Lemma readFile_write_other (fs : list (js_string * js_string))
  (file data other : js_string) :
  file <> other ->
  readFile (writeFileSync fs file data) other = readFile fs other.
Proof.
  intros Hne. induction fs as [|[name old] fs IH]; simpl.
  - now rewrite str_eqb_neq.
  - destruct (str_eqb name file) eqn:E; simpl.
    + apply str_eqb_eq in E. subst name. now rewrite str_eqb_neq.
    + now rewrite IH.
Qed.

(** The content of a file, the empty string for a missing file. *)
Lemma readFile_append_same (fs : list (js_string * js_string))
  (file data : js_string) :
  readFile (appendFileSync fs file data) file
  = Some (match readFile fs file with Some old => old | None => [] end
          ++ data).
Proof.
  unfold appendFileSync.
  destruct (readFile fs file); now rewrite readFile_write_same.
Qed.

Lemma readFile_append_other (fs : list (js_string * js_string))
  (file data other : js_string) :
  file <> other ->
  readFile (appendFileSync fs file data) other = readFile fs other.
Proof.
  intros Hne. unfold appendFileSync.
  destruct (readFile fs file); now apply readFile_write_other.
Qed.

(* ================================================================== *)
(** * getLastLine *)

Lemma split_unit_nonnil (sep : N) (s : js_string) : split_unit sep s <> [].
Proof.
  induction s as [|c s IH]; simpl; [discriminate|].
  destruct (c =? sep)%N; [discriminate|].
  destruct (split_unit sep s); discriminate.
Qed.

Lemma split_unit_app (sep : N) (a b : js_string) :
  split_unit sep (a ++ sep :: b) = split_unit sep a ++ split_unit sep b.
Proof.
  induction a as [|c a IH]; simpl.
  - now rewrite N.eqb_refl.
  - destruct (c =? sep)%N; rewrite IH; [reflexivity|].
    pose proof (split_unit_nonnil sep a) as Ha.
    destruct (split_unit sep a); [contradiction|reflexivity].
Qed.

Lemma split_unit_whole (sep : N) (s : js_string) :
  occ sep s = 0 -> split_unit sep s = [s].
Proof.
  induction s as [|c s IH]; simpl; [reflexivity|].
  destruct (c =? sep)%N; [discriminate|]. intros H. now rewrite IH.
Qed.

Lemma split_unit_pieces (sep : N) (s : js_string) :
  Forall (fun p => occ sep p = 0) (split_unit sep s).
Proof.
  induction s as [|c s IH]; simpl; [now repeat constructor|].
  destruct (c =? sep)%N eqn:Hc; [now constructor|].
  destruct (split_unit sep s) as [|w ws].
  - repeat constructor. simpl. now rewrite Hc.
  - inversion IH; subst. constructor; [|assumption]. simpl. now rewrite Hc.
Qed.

____

#### TASK OBJECTIVE
All lines from the one containing "induction s as [|c s IH]; simpl; [now" through the end of the data, and no others, are to be given again word for word.

#### ANSWER BOX
  induction s as [|c s IH]; simpl; [now repeat constructor|].
  destruct (c =? sep)%N eqn:Hc; [now constructor|].
  destruct (split_unit sep s) as [|w ws].
  - repeat constructor. simpl. now rewrite Hc.
  - inversion IH; subst. constructor; [|assumption]. simpl. now rewrite Hc.
Qed.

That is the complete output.